The director excels at placing unreliable narrators in claustrophobic environments that ultimately seal their fate. Strip away the outer space setting, and what remains is a psychological, one-set, one-character thriller that constantly challenges the audience's perception of reality.
Is John devastated because he left Zoe behind on Earth for this multi-year journey to Saturn, or is he too emotionally detached to care? Is Nash sabotaging the mission out of instability, or is he genuinely trying to save their lives? And why has Franks suddenly pulled out a gun to assert control? Even more puzzling: Who brings a gun onto a spaceship?

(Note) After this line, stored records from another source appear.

Lemma collect_urls_take results : forall urls max_results,
  len urls < max_results ->
  collect_urls lower results urls max_results
  = urls ++ take (Z.to_nat max_results - length urls) (usable_hrefs lower results).
Proof.
  unfold usable_hrefs.
  induction results as [|r rest IH]; intros urls max_results Hlt;
    cbn [collect_urls fmap list_fmap].
  - rewrite filter_nil, take_nil, app_nil_r. reflexivity.
  - rewrite filter_cons.
    destruct (blocked lower (href r)) eqn:Hb; cbn [negb].
    + rewrite decide_False by discriminate.
      destruct (len urls >=? max_results) eqn:Hge; [lia | now apply IH].
    + rewrite decide_True by reflexivity.
      assert (Hk : (Z.to_nat max_results - length urls
                    = S (Z.to_nat max_results - length (urls ++ [href r])))%nat).
      { rewrite length_app. cbn. unfold len in Hlt. lia. }
      rewrite Hk. cbn [take].
      destruct (len (urls ++ [href r]) >=? max_results) eqn:Hge.
      * rewrite len_snoc in Hge.
        replace (Z.to_nat max_results - length (urls ++ [href r]))%nat with 0%nat
          by (rewrite length_app; cbn; unfold len in *; lia).
        rewrite take_0. reflexivity.
      * rewrite IH by (rewrite len_snoc in *; lia).
        rewrite <- app_assoc. reflexivity.
Qed.

Lemma collect_urls_first_only results max_results :
  max_results <= 0 ->
  collect_urls lower results [] max_results
  = usable_hrefs lower (take 1 results).
Proof.
  intros Hcap. unfold usable_hrefs.
  destruct results as [|r rest]; [reflexivity |].
  cbn [collect_urls]. change (take 1 (r :: rest)) with [r].
  rewrite fmap_cons, fmap_nil, filter_cons, filter_nil.
  destruct (blocked lower (href r)) eqn:Hb; cbn [negb].
  - rewrite decide_False by discriminate.
    destruct (len (@nil str) >=? max_results) eqn:Hge; [reflexivity |].
    change (len (@nil str)) with 0 in Hge. lia.
  - rewrite decide_True by reflexivity. cbn [app].
    destruct (len [href r] >=? max_results) eqn:Hge; [reflexivity |].
    change (len [href r]) with 1 in Hge. lia.
Qed.
Lemma news_detail_lookup_witness :
  article_detail_view Fixture.store 2024 1 15 "test-article"
  = Ok (item_response (1, Fixture.article)) /\
  article_detail_view Fixture.store 2020 1 1 "test-article" = Raise Http404 /\
  article_detail_view Fixture.store 2024 1 15 "nonexistent-article" = Raise Http404.
Proof.
  split; [|split].
  - destruct (news_detail_lookup Fixture.store 2024 1 15 "test-article")
      as (_ & _ & H). apply H.
    split; [reflexivity|]. split; [reflexivity|]. split; [by repeat split|].
    intros pk' a' Ha' _ _. unfold Fixture.store in Ha'. cbn [articles] in Ha'.
    by apply lookup_singleton_Some in Ha' as [<- _].
  - destruct (news_detail_lookup Fixture.store 2020 1 1 "test-article")
      as (H & _ & _). apply H. right. split.
    + by exists 1, Fixture.article.
    + intros pk a Ha _ [Hy _]. unfold Fixture.store in Ha. cbn [articles] in Ha.
      apply lookup_singleton_Some in Ha as [_ <-]. discriminate Hy.
  - destruct (news_detail_lookup Fixture.store 2024 1 15 "nonexistent-article")
      as (H & _ & _). apply H. left.
    intros pk a Ha Hs. unfold Fixture.store in Ha. cbn [articles] in Ha.
    apply lookup_singleton_Some in Ha as [_ <-]. discriminate Hs.
Defined.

Early in the film, an impersonal female voice — the ship’s AI — warns John that the drugs used to induce hibernation may have some side effects. From that point on, the film’s primary focus becomes questioning whether we’re witnessing the effects of those drugs or reality itself.
By the time Slingshot enters its third act and hits the audience with a major, un-spoilable twist, we’re left wondering if anything we've seen so far has been real at all.
The film keeps viewers guessing right up to the final frame, and perhaps even beyond. But this approach comes with its own risks. If nothing is truly real, why should we care whether the crew aboard Odyssey 1 survives? And if Slingshot isn’t, at its core, about a broken romance, what is it really trying to say?
At its best, the movie captures John’s overwhelming sense of loneliness and despair during his bizarre journey, and Affleck portrays that mood well as he repeatedly cycles through waking up and going back to sleep.
Fishburne and Capone (who’s a talented actor deserving of more roles) also deliver strong performances, though their characters remain largely confined to the periphery of John’s internal struggles. The film maintains a pervasive sense of claustrophobia, emphasized by a shuttle design (courtesy of Barry Chusid, San Andreas) that feels like a shrunken version of the one from 2001: A Space Odyssey.
What’s missing, however, is the grandeur and awe such a journey through space should evoke. For all the vast distances John supposedly traverses, he never escapes the confines of his own mind — and neither does the audience.